11. 咬痕

作品:《别居后被天子觊觎了

    慎思堂里,鲁老夫人和沈云稚又说了会儿话,便对着孙女儿孟茹道:“你带你表妹去拂风院歇着吧,她头一回来府里,你长她一岁我就将她交给你这个表姐照顾了。库房里有不少东西,缺什么只管叫嬷嬷开了锁取出来,住的舒服自在最要紧。”


    孟茹含笑应了,也不觉着祖母这般疼沈云稚有什么不对。


    云稚表妹自小不在京城长大,如今又落得这般处境,祖母再如何心疼也不过补偿一些东西罢了,哪里能和云稚表妹失去的相比。


    便是那黄翡佛珠手串,孟茹也觉着祖母给的好,那手串到了她们手中不过是个脸面,出去参加宴席其他贵女瞧了说些羡慕的话罢了。


    可若到了云稚表妹手上,却能借着已故太皇太后和昭懿太后的关系,庇护她几分,叫她少受一些欺负。


    东西虽贵重稀罕,又是御赐之物,可她在意表妹多过其他,便不觉着心疼了,只会替她高兴。


    孟茹点头一一应了,带着沈云稚从老夫人院里出来。


    采薇跟在两人后头,眼睛一直盯着自家少夫人手腕上的那串黄翡佛珠,心里头又是感激鲁老夫人,又替少夫人高兴。


    等回了侯府,便是翟老夫人和大夫人薛氏瞧见这手串,也该知道鲁老夫人对少夫人这个外孙女儿的看重和喜欢了吧。更别说,这手串还是宫中赏赐下的,有那样的来历,自能庇护少夫人几分。


    采薇这般想着,眼底不自觉就溢满了笑意,脚下的步子也轻快了几分。


    拂风院距离鲁老夫人所住的慎思堂并不怎么远,没过一会儿功夫就到了。


    孟茹携着沈云稚的手走了进去,带她看屋子里的陈设。


    沈云稚住过显国公府给她准备待嫁的闺房,也住过侯府的秋雨院,可没有哪一处是特意为了她用心准备的。


    可这拂风院的陈设雅致舒适,一应摆设俱全,全都是上好的东西,因着她寡居的缘故,选了低调淡雅的陈设,却反倒人觉出了东西的贵重。

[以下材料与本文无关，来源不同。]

(* ===== verification/Artifacts.v ===== *)
(** * Artifacts ([src/services/artifacts.py])

    [ArtifactStore] is the interface of both stores; the collector is written against
    it.  The HTTP session of the presigned store, the functions that sign its URLs and
    [mimetypes] are arguments.  The state is the file system and, for the collector,
    the run repository. *)
From stdpp Require Import gmap strings pretty.
From S2P Require Import Prelude PyDict PyText Protocol Domain Sha256 Runs Codecs Templates Urls Files.
Open Scope string_scope.
Open Scope list_scope.

Definition upload_error {A} (msg : string) : res A := Err (ArtifactUploadError msg).
Definition MAXIMUM_BYTES : Z := 104857600.

(** The protocol [ArtifactStore]; [fresh] is the random part of a temporary name. *)
Class ArtifactStore := {
  store_put : uuid -> path -> string -> string -> M tree Z;
  store_local_path : tree -> string -> res (option path);
  store_download_url : string -> res (option string)
}.

(** [parsed.is_absolute() or ".." in parsed.parts or not parsed.name]. *)
Definition unsafe_relative (s : string) : bool :=
  is_absolute s || bool_decide (".." ∈ parts_of s) || empty_str (name_of (parts_of s)).

Module LocalArtifactStore.
Record t := mk { root : path; maximum_bytes : Z }.

Definition init (fs : tree) (root : path) (maximum_bytes : Z) : res t :=
  let? root := Path_resolve false fs root in Ok (mk root maximum_bytes).

Definition _target (s : t) (key : string) : res path :=
  if unsafe_relative key then upload_error "artifact storage key is invalid"
  else
    let digest := sha256_hex (utf8 key) in
    Ok (root s ++ [String.substring 0 2 digest; digest]).

Definition temporary_of (target : path) (fresh : uuid) : path :=
  with_name target ("." ++ name_of target ++ "." ++ hex 32 fresh ++ ".tmp")%string.

Section put.
  Context `{Process}.

(** [shutil.copyfile(source, destination)]. *)
Definition copyfile (source destination : path) : M tree unit :=
  let* fs := get in
  let* content := lift (read_file fs source) in
  write_over 438 destination content.

Definition put (s : t) (fresh : uuid) (source : path) (key content_type : string) : M tree Z :=
  let* fs := get in
  let* size := lift (file_size fs source) in
  if (maximum_bytes s <? size)%Z then lift (upload_error "artifact exceeds the configured size limit")
  else
    let* target := lift (_target s key) in
    makedirs (parent_of target) ;;;
    let temporary := temporary_of target fresh in
    try_finally
      (copyfile source temporary ;;;
       let* fs := get in
       let* written := lift (file_size fs temporary) in
       if negb (written =? size)%Z then lift (upload_error "artifact changed while it was uploaded")
       else replace temporary target)
      (unlink temporary) ;;;
    ret size.
End put.

Definition local_path (s : t) (fs : tree) (key : string) : res (option path) :=
  let? target := _target s key in
  if is_file fs target then Ok (Some target) else Ok None.

Definition download_url (s : t) (key : string) : res (option string) := Ok None.
End LocalArtifactStore.

Definition local_store `{Process} (s : LocalArtifactStore.t) : ArtifactStore := {|
  store_put := LocalArtifactStore.put s;
  store_local_path := LocalArtifactStore.local_path s;
  store_download_url := LocalArtifactStore.download_url s |}.

(** [requests.Session.put] without redirects: URL, body and headers; a status, an
    [OSError] or a [RequestException]. *)
Class HttpPut := http_put : string -> bytes -> list (string * string) -> res Z.
Definition is_request_error (e : exn) : bool :=
  is_OSError e || match e with OtherException n => bool_decide (n = "RequestException") | _ => false end.

Module PresignedArtifactStore.
Record t := mk {
  put_url : string -> string -> res string; get_url : string -> res string;
  allowed_hosts : list string; maximum_bytes : Z }.

Definition init (put_url : string -> string -> res string) (get_url : string -> res string)
    (allowed_hosts : list string) (maximum_bytes : Z) : t :=
  mk put_url get_url (map lower allowed_hosts) maximum_bytes.

Section presigned.
  Context `{Ipaddress} `{HttpPut}.

Definition _validate_url (s : t) (url : string) : res unit :=
  let? parsed := urlsplit url in
  let hostname := default EmptyString (Split.hostname parsed) in
  if negb (bool_decide (SplitResult.scheme parsed = "https")) || empty_str hostname
     || negb (bool_decide (lower hostname ∈ allowed_hosts s))
     || negb (bool_decide (Split.username parsed = None)) || negb (bool_decide (Split.password parsed = None))
  then upload_error "object storage URL is not allowed" else Ok tt.

Definition send (url : string) (fs : tree) (source : path) (content_type : string) (size : Z) : res unit :=
  let? content := read_file fs source in
  let? status_code := http_put url content [("Content-Type", content_type); ("Content-Length", pretty size)] in
  if negb ((200 <=? status_code) && (status_code <? 300))%Z
  then upload_error "object storage rejected the artifact" else Ok tt.

Definition put (s : t) (fresh : uuid) (source : path) (key content_type : string) : M tree Z :=
  let* url := lift (put_url s key content_type) in
  lift (_validate_url s url) ;;;
  let* fs := get in
  let* size := lift (file_size fs source) in
  if (maximum_bytes s <? size)%Z then lift (upload_error "artifact exceeds the configured size limit")
  else
    lift (match send url fs source content_type size with
          | Err e => if is_request_error e then upload_error "artifact upload failed" else Err e
          | r => r
          end) ;;;
    ret size.

Definition local_path (s : t) (fs : tree) (key : string) : res (option path) := Ok None.

Definition download_url (s : t) (key : string) : res (option string) :=
  let? url := get_url s key in
  let? _ := _validate_url s url in
  Ok (Some url).

Definition store (s : t) : ArtifactStore := {|
  store_put := put s; store_local_path := local_path s; store_download_url := download_url s |}.
End presigned.
End PresignedArtifactStore.

(** ** The collector *)

(** [mimetypes.guess_type(name)[0]]. *)
Class MimeTypes := guess_type : string -> option string.

Module ArtifactCollector.
(** What the collector works on: the files and the repository. *)
Record state := mkState { files : tree; repository : RunRepository.t }.
Record t := mk { spool_root : path }.

Definition on_files {A} (m : M tree A) : M state A := fun s =>
  let '(r, fs) := m (files s) in (r, mkState fs (repository s)).
Definition on_repository {A} (m : M RunRepository.t A) : M state A := fun s =>
  let '(r, repo) := m (repository s) in (r, mkState (files s) repo).

(** The file the event names, resolved inside the spool of the attempt. *)
Definition source_of (c : t) (fs : tree) (attempt_id : uuid) (payload : list (string * pyval)) : res path :=
  match kv_get "relative_path" payload with
  | Some (PStr relative_value) =>
      if (512 <? py_len relative_value)%Z then upload_error "artifact relative_path is invalid"
      else if unsafe_relative relative_value then upload_error "artifact relative_path is invalid"
      else
        let? attempt_root := Path_resolve false fs (spool_root c ++ [uuid_str attempt_id]) in
        let source := attempt_root ++ parts_of relative_value in
        if is_symlink fs source then upload_error "artifact symlinks are not allowed"
        else
          let? resolved := match Path_resolve true fs source with
                           | Err e => if is_OSError e then upload_error "artifact file does not exist" else Err e
                           | r => r
                           end in
          if negb (is_relative_to resolved attempt_root) || negb (is_file fs resolved)
          then upload_error "artifact path escapes its attempt spool"
          else if (255 <? py_len (name_of resolved))%Z then upload_error "artifact file name is too long"
          else Ok resolved
  | _ => upload_error "artifact relative_path is invalid"
  end.

Definition is_kind_char (c : Ascii.ascii) : bool :=
  is_alpha c || is_digit c || is_underscore c || (code c =? 45)%N.

Definition kind_of (event : EventEnvelope.t) : res string :=
  match default (PStr (EventType.value (EventEnvelope.type event)))
          (kv_get "artifact_type" (EventEnvelope.payload event)) with
  | PStr kind_value =>
      if negb (all_chars (fun c => code c <? 128)%N kind_value) then upload_error "artifact type is invalid"
      else
        let kind := lower (strip kind_value) in
        if empty_str kind || (64 <? py_len kind)%Z || negb (all_chars is_kind_char kind)
        then upload_error "artifact type is invalid" else Ok kind
  | _ => upload_error "artifact type is invalid"
  end.

(** ["/".join(str(value) for value in (...))]. *)
Definition key_of (task : TaskEnvelope.t) (event : EventEnvelope.t) (file_name : string) : string :=
  join "/" [uuid_str (TaskEnvelope.tenant_id task); uuid_str (TaskEnvelope.project_id task);
            uuid_str (TaskEnvelope.run_id task); uuid_str (TaskEnvelope.attempt_id task);
            uuid_str (EventEnvelope.event_id event); file_name].

Definition payload_of (task : TaskEnvelope.t) (artifact : ArtifactRecord.t) : list (string * pyval) :=
  [("artifact_id", PStr (uuid_str (ArtifactRecord.id artifact)));
   ("artifact_type", PStr (ArtifactRecord.kind artifact));
   ("file_name", PStr (ArtifactRecord.name artifact));
   ("content_type", PStr (ArtifactRecord.content_type artifact));
   ("size_bytes", PInt (ArtifactRecord.size_bytes artifact));
   ("url", PStr ("/api/v1/runs/" ++ uuid_str (TaskEnvelope.run_id task) ++ "/artifacts/"
                 ++ uuid_str (ArtifactRecord.id artifact) ++ "/content")%string)].

(** [model_validate] of the dumped event with another payload. *)
Definition with_payload (event : EventEnvelope.t) (payload : list (string * pyval)) : res EventEnvelope.t :=
  EventEnvelope.validate
    (EventEnvelope.mk (EventEnvelope.run_id event) (EventEnvelope.attempt_id event) (EventEnvelope.engine event)
       (EventEnvelope.event_id event) (EventEnvelope.seq event) (EventEnvelope.occurred_at event)
       (EventEnvelope.type event) (frozen_pairs payload)).

Section collect.
  Context `{ArtifactStore} `{MimeTypes}.

Definition collect (c : t) (fresh : uuid) (task : TaskEnvelope.t) (event : EventEnvelope.t) : M state EventEnvelope.t :=
  if negb (bool_decide (EventEnvelope.type event ∈ [EventType.ARTIFACT; EventType.SCREENSHOT])) then ret event
  else
    let* s := get in
    let* resolved := lift (source_of c (files s) (TaskEnvelope.attempt_id task) (EventEnvelope.payload event)) in
    let* kind := lift (kind_of event) in
    let file_name := name_of resolved in
    let content_type := default "application/octet-stream" (guess_type file_name) in
    let key := key_of task event file_name in
    let* size := on_files (store_put fresh resolved key content_type) in
    let* artifact := on_repository (RunRepository.create_artifact
      (ArtifactRecord.mk (EventEnvelope.event_id event) (TaskEnvelope.run_id task) (TaskEnvelope.attempt_id task)
         kind file_name content_type size key (EventEnvelope.occurred_at event))) in
    lift (with_payload event (payload_of task artifact)).
End collect.
End ArtifactCollector.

    床榻边的帐子选了天青色,上头绣着淡雅的绿萼梅,针脚细密梅花栩栩如生,叫人站在床榻边似乎都能闻到梅花的香气。


    这屋里的每一处都叫沈云稚喜欢。


    只可惜,再喜欢也不是自己的家,不能在这里常住。


    沈云稚心中这般想着,却没表露出半分来,她莞尔一笑对着孟茹道:“多谢表姐为我这般费心,这屋子我很是喜欢。”


    “尤其这帐子,瞧着就叫人心里头喜欢。”


    孟茹见她满意,也跟着笑了。


    “你喜欢就好,表妹好好歇着吧,才刚病好可别太累了。”


    “我也回我院子里了,祖母给你安排了两个丫鬟和两个婆子叫你使唤,有什么需要的尽管叫采薇来找我,都是自家人你随意自在些,若客气我知道了可是会生气的。”


    沈云稚听她这样说,笑着应了下来。


    她本就生得好,只是处境艰难很少露出笑意来,这会儿轻笑起来,愈发显得姿容出众不可方物。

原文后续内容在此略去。